Records:

(* ===== verification/Recursive.v ===== *)
(** * Tabling and stratification: [crates/ipfrs-tensorlogic/src/recursive_reasoning.rs]

    The tabled engine threads its table through the calls; [HashSet]s and the keys of
    [HashMap]s are iterated in the order of [HashIter].  Fuel bounds the depth of recursion, as
    in [Reasoning]. *)

From Stdlib Require Import ZArith Lia List.
From stdpp Require Import base tactics numbers list gmap sets strings pretty.
From S2P Require Import Prelude Collections Cid Ir Reasoning.

Section recursive.
Context `{CidCrate}.

(** ** Tabling *)
Record TableEntry : Type := mkTableEntry {
  te_goal : Predicate;
  te_solutions : list Substitution;
  complete : bool;
  te_depth : nat;
}.
Record TabledInferenceEngine : Type := mkTabled {
  table : gmap string TableEntry;
  t_max_depth : nat;
  t_max_solutions : nat;
}.
Definition TabledInferenceEngine_new : TabledInferenceEngine := mkTabled ∅ 100 1000.
Definition Tabled_with_limits (d s : nat) : TabledInferenceEngine := mkTabled ∅ d s.
Definition clear_table (t : TabledInferenceEngine) : TabledInferenceEngine :=
  mkTabled ∅ (t_max_depth t) (t_max_solutions t).

Record TableStats : Type := mkTableStats { entries : nat; complete_entries : nat; total_solutions : nat }.
Definition table_stats (t : TabledInferenceEngine) : TableStats :=
  mkTableStats (size (table t)) (length (filter (λ e, complete e.2 = true) (map_to_list (table t))))
    (map_fold (λ _ e n, length (te_solutions e) + n) 0 (table t)).

(** [format!("{}({})", goal.name, goal.args.len())]. *)
Definition goal_key (goal : Predicate) : string :=
  name goal +:+ "(" +:+ pretty (length (args goal)) +:+ ")".

Section solve.
Context (max_depth max_solutions : nat) (fuel_unify : nat) (kb : KnowledgeBase).
Notation Table := (gmap string TableEntry).
Notation Tabling := (stateful Table Error).
Notation Solutions := (list Substitution).

Fixpoint tabled_facts (goal : Predicate) (facts : list Predicate) (solutions : Solutions) :
    outcome Error Solutions :=
  match facts with
  | [] => Ok solutions
  | fact :: facts' =>
    let! r := unify_predicates fuel_unify goal fact ∅ in
    match r with
    | Some new_subst =>
      let solutions := solutions ++ [new_subst] in
      if max_solutions <=? length solutions then Ok solutions
      else tabled_facts goal facts' solutions
    | None => tabled_facts goal facts' solutions
    end
  end.

Section recursion.
Context (solve : Predicate → Substitution → Tabling Solutions).

Fixpoint tabled_each (solve_rest : Substitution → Tabling Solutions) (first_solutions : Solutions)
    (all_solutions : Solutions) : Tabling Solutions :=
  match first_solutions with
  | [] => lift (Ok all_solutions)
  | first_subst :: first_solutions' =>
    do! rest_solutions := solve_rest first_subst in
    let all_solutions := all_solutions ++ rest_solutions in
    if max_solutions <=? length all_solutions then lift (Ok all_solutions)
    else tabled_each solve_rest first_solutions' all_solutions
  end.

Fixpoint tabled_conjunction (goals : list Predicate) (subst : Substitution) : Tabling Solutions :=
  match goals with
  | [] => lift (Ok [subst])
  | first :: rest =>
    do! first_solutions := solve first subst in
    tabled_each (tabled_conjunction rest) first_solutions []
  end.

Fixpoint tabled_rules (goal : Predicate) (rules : list Rule) (depth : nat) (solutions : Solutions) :
    Tabling Solutions :=
  match rules with
  | [] => lift (Ok solutions)
  | rule :: rules' =>
    if max_solutions <=? length solutions then lift (Ok solutions) else
    let renamed_rule := rename_rule_vars rule depth in
    do! r := lift (unify_predicates fuel_unify goal (head renamed_rule) ∅) in
    match r with
    | Some new_subst =>
      do! body_solutions := tabled_conjunction (body renamed_rule) new_subst in
      tabled_rules goal rules' depth (solutions ++ body_solutions)
    | None => tabled_rules goal rules' depth solutions
    end
  end.
End recursion.

Fixpoint solve_tabled (fuel : nat) (depth : nat) (goal : Predicate) (subst : Substitution) :
    Tabling Solutions :=
  if max_depth <? depth then lift (Ok []) else
  match fuel with
  | O => lift OutOfFuel
  | S fuel' =>
    let goal := apply_subst_predicate goal subst in
    let key := goal_key goal in
    do! cached := reads (λ t, Ok (t !! key)) in
    match cached with
    | Some entry => if complete entry then lift (Ok (te_solutions entry)) else lift (Ok [])
    | None =>
      do! _ := modifies (<[key := mkTableEntry goal [] false depth]>) in
      do! solutions := lift (tabled_facts goal (get_predicates (name goal) kb) []) in
      do! solutions := tabled_rules (solve_tabled fuel' (S depth)) goal
                         (get_rules (name goal) kb) depth solutions in
      do! _ := modifies (<[key := mkTableEntry goal solutions true depth]>) in
      lift (Ok solutions)
    end
  end.
End solve.

(** A query works on an empty table of its own. *)
Definition tabled_query (t : TabledInferenceEngine) (fuel_unify : nat) (kb : KnowledgeBase)
    (fuel : nat) (goal : Predicate) : outcome Error (list Substitution) :=
  (solve_tabled (t_max_depth t) (t_max_solutions t) fuel_unify kb fuel 0 goal ∅ ∅).1.

(** ** Stratification *)
Section stratification.
Context `{!HashIter string}.
Notation Dependencies := (gmap string (gset string)).

(** The elements of a [HashSet<String>]. *)
Definition set_iter (X : gset string) : list string := (hash_iter (gset_to_gmap tt X)).*1.

Definition add_rule_dependencies (deps : Dependencies) (rule : Rule) : Dependencies :=
  let key := name (head rule) in
  <[key := default ∅ (deps !! key) ∪ list_to_set (map name (body rule))]> deps.

Definition build_dependency_graph (kb : KnowledgeBase) (deps : Dependencies) : Dependencies :=
  fold_left (λ deps predicate_name, fold_left add_rule_dependencies (get_rules predicate_name kb) deps)
    (set_iter (list_to_set (map (λ r, name (head r)) (rules kb)))) deps.

Section graph.
Context (deps : Dependencies).
Notation Marks := (gset string * gset string)%type.

(** The loops of the search: stop at the first node from which it finds a cycle. *)
Fixpoint any_cycle (search : string → stateful Marks Error bool) (nodes : list string) :
    stateful Marks Error bool :=
  match nodes with
  | [] => lift (Ok false)
  | node :: nodes' =>
    do! found := search node in
    if found : bool then lift (Ok true) else any_cycle search nodes'
  end.

(** The state is [(visited, rec_stack)]. *)
Fixpoint has_cycle_util (fuel : nat) (node : string) : stateful Marks Error bool :=
  match fuel with
  | O => lift OutOfFuel
  | S fuel' =>
    do! (visited, rec_stack) := reads Ok in
    if decide (node ∈ rec_stack) then lift (Ok true) else
    if decide (node ∈ visited) then lift (Ok false) else
    do! _ := modifies (λ _, ({[node]} ∪ visited, {[node]} ∪ rec_stack)) in
    do! found :=
      match deps !! node with
      | Some neighbors => any_cycle (has_cycle_util fuel') (set_iter neighbors)
      | None => lift (Ok false)
      end in
    if found : bool then lift (Ok true) else
    do! _ := modifies (λ '(visited, rec_stack), (visited, rec_stack ∖ {[node]})) in
    lift (Ok false)
  end.

Definition has_cycles (fuel : nat) : outcome Error bool :=
  (any_cycle (has_cycle_util fuel) (hash_iter deps).*1 (∅, ∅)).1.

Definition has_remaining_deps (remaining : gset string) (pred : string) : bool :=
  match deps !! pred with
  | Some ds => bool_decide (ds ∩ remaining ≠ ∅)
  | None => false
  end.

(** [while !remaining.is_empty()]. *)
Fixpoint strata_loop (fuel : nat) (remaining : gset string) (strata : list (list string)) :
    outcome Error (list (list string)) :=
  if decide (remaining = ∅) then Ok strata else
  match fuel with
  | O => OutOfFuel
  | S fuel' =>
    let current_stratum := filter (λ pred, has_remaining_deps remaining pred = false) (set_iter remaining) in
    match current_stratum with
    | [] => Ok strata
    | _ => strata_loop fuel' (remaining ∖ list_to_set current_stratum) (strata ++ [current_stratum])
    end
  end.

Definition compute_strata (fuel : nat) : outcome Error (list (list string)) :=
  strata_loop fuel (dom deps) [].
End graph.

Inductive StratificationResult : Type :=
| Stratifiable (strata : list (list string))
| NonStratifiable.

(** The analyzer keeps its graph between calls. *)
Definition analyze (fuel : nat) (kb : KnowledgeBase) : stateful Dependencies Error StratificationResult :=
  do! _ := modifies (build_dependency_graph kb) in
  do! cyclic := reads (λ deps, has_cycles deps fuel) in
  if cyclic : bool then lift (Ok NonStratifiable) else
  do! strata := reads (λ deps, compute_strata deps fuel) in
  lift (Ok (Stratifiable strata)).
End stratification.
End recursive.
Lemma gp_par n g t u : derives gp_kb n g → strip_pred g = atom "par" [t; u] → t = con "a" ∧ u = con "b".
Proof.
  intros Hd Hg. destruct Hd as [n g f Hf Heq|n g r th Hr Heq _]; rewrite Hg in Heq.
  - apply list_elem_of_singleton in Hf as ->. by injection Heq as -> ->.
  - by apply list_elem_of_singleton in Hr as ->.
Qed.

Lemma gp_not_derivable n th : ¬ derives gp_kb n (apply_subst_predicate gp_goal th).
Proof.
  intros Hd. inversion Hd as [m g f Hf Heq|m g r th' Hr Heq Hall]; subst.
  - by apply list_elem_of_singleton in Hf as ->.
  - apply list_elem_of_singleton in Hr as ->. simpl in Hall.
    destruct (gp_par m _ _ _ (Hall (atom "par" [Var "X"; Var "Y"]) ltac:(left)) eq_refl) as [_ Hy].
    destruct (gp_par m _ _ _ (Hall (atom "par" [Var "Y"; Var "Z"]) ltac:(right; left)) eq_refl) as [Hy' _].
    rewrite Hy in Hy'. discriminate Hy'.
Qed.

(** Tabling is unsound with rules: the table key of a goal is its name and arity, so the
    answers of one goal are returned for every other goal of the predicate, and they do not
    contain the bindings made before.  Here [a] has no grandchild: no instance of the goal has
    a derivation; the plain query has no solution and the tabled one has one, which does not
    bind the variable of the goal. *)
Theorem tabled_unsound :
  (∀ n th, ¬ derives gp_kb n (apply_subst_predicate gp_goal th))
  ∧ solutions (query InferenceEngine_new 8 gp_kb 101 gp_goal) = Some 0
  ∧ ∃ s, tabled_query TabledInferenceEngine_new 8 gp_kb 101 gp_goal = Ok [s] ∧ s !! "Z"%string = None.
Proof.
  split; [exact gp_not_derivable|]. split; [by vm_compute|].
  eexists. split; [vm_compute; reflexivity|by vm_compute].
Qed.
End unsound.

(** ** Witnesses *)
Import Reference.

#[local] Instance string_iter : HashIter string := default_iter string.

(** [p] calls [q], and [q] calls itself; and the knowledge base of grandparents. *)
Definition recursive_kb : KnowledgeBase :=
  mkKB [] [mkRule (atom "p" []) [atom "q" []]; mkRule (atom "q" []) [atom "q" []]].

Lemma analyze_exact_witness :
  ∃ res deps, analyze 4 gp_kb ∅ = (Ok res, deps) ∧
    match res with
    | NonStratifiable => ∃ p, tc (depends gp_kb) p p
    | Stratifiable strata => ∀ p, ¬ tc (depends gp_kb) p p
    end.
Proof.
  destruct (analyze_exact gp_kb 4) as (res & deps & Hrun & Hres).
  - apply Nat.leb_le. vm_compute. reflexivity.
  - exists res, deps. split; [exact Hrun|]. destruct res; [apply Hres|exact Hres].
Defined.

Example analyze_runs :
  (analyze 4 gp_kb ∅).1 = Ok (Stratifiable [["gp"%string]]) ∧ (analyze 4 recursive_kb ∅).1 = Ok NonStratifiable.
Proof. split; vm_compute; reflexivity. Qed.

Lemma tabled_agrees_on_facts_witness :
  tabled_query (Tabled_with_limits 5 3) 4 ground_kb 1 (atom "par" [con "a"; Var "X"])
  = query (with_limits 5 3) 4 ground_kb 1 (atom "par" [con "a"; Var "X"]).
Proof.
  apply (tabled_agrees_on_facts ground_kb 5 3 4 0 (atom "par" [con "a"; Var "X"]) eq_refl).
  apply Nat.leb_le. reflexivity.
Defined.
Definition demo_config : ChunkingConfig := mkConfig 1024 FixedSize 2.
Definition demo_file : bytes := replicate 3000 7.

Lemma chunk_total_witness : ∃ file, chunk 3000 demo_config demo_file = Ok file ∧ ∃ t h, balanced h t ∧ content t = demo_file.
Proof.
  assert (config_ok demo_config) as H1 by (unfold config_ok; simpl; unfold MIN_CHUNK_SIZE, MAX_CHUNK_SIZE; lia).
  pose proof (chunk_total demo_config demo_file 3000 H1 ltac:(simpl; lia) ltac:(done) ltac:(done)) as Ht.
  destruct (chunk 3000 demo_config demo_file) as [file|e| |].
  - destruct Ht as (_ & t & h & Hb & Hc & _). exists file. split; [done|]. by exists t, h.
  - exfalso. destruct Ht as [Ht|[Ht|[Ht _]]]; [discriminate Ht|by vm_compute in Ht|discriminate Ht].
  - destruct Ht.
  - destruct Ht.
Defined.

Lemma chunk_one_link_diverges_witness :
  ∃ config, build_config (mkConfigBuilder (Some 1024) None (Some 1)) = Ok config ∧
    ∀ fuel, chunk fuel config demo_file = OutOfFuel.
Proof.
  apply (chunk_one_link_diverges 1024 demo_file); [done|]. unfold zlen, demo_file. rewrite length_replicate.
  unfold isize_max. lia.
Defined.

Lemma content_defined_rejects_runs_witness :
  ∃ config, content_defined_with_size 1048576 = Ok config ∧
    chunk 1 config (replicate (Z.to_nat 3000000) 0x20) = Err InvalidData.
Proof.
  apply (content_defined_rejects_runs 1048576 0x20 3000000 1); [done|by left|done].
Defined.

What the task requires: Retype only the lines above between the line with "t_max_depth : nat;" and the line with "Definition table_stats (t", counting those two lines as well, and keep every character as it is.

Response to this task:
  t_max_depth : nat;
  t_max_solutions : nat;
}.
Definition TabledInferenceEngine_new : TabledInferenceEngine := mkTabled ∅ 100 1000.
Definition Tabled_with_limits (d s : nat) : TabledInferenceEngine := mkTabled ∅ d s.
Definition clear_table (t : TabledInferenceEngine) : TabledInferenceEngine :=
  mkTabled ∅ (t_max_depth t) (t_max_solutions t).

Record TableStats : Type := mkTableStats { entries : nat; complete_entries : nat; total_solutions : nat }.
Definition table_stats (t : TabledInferenceEngine) : TableStats :=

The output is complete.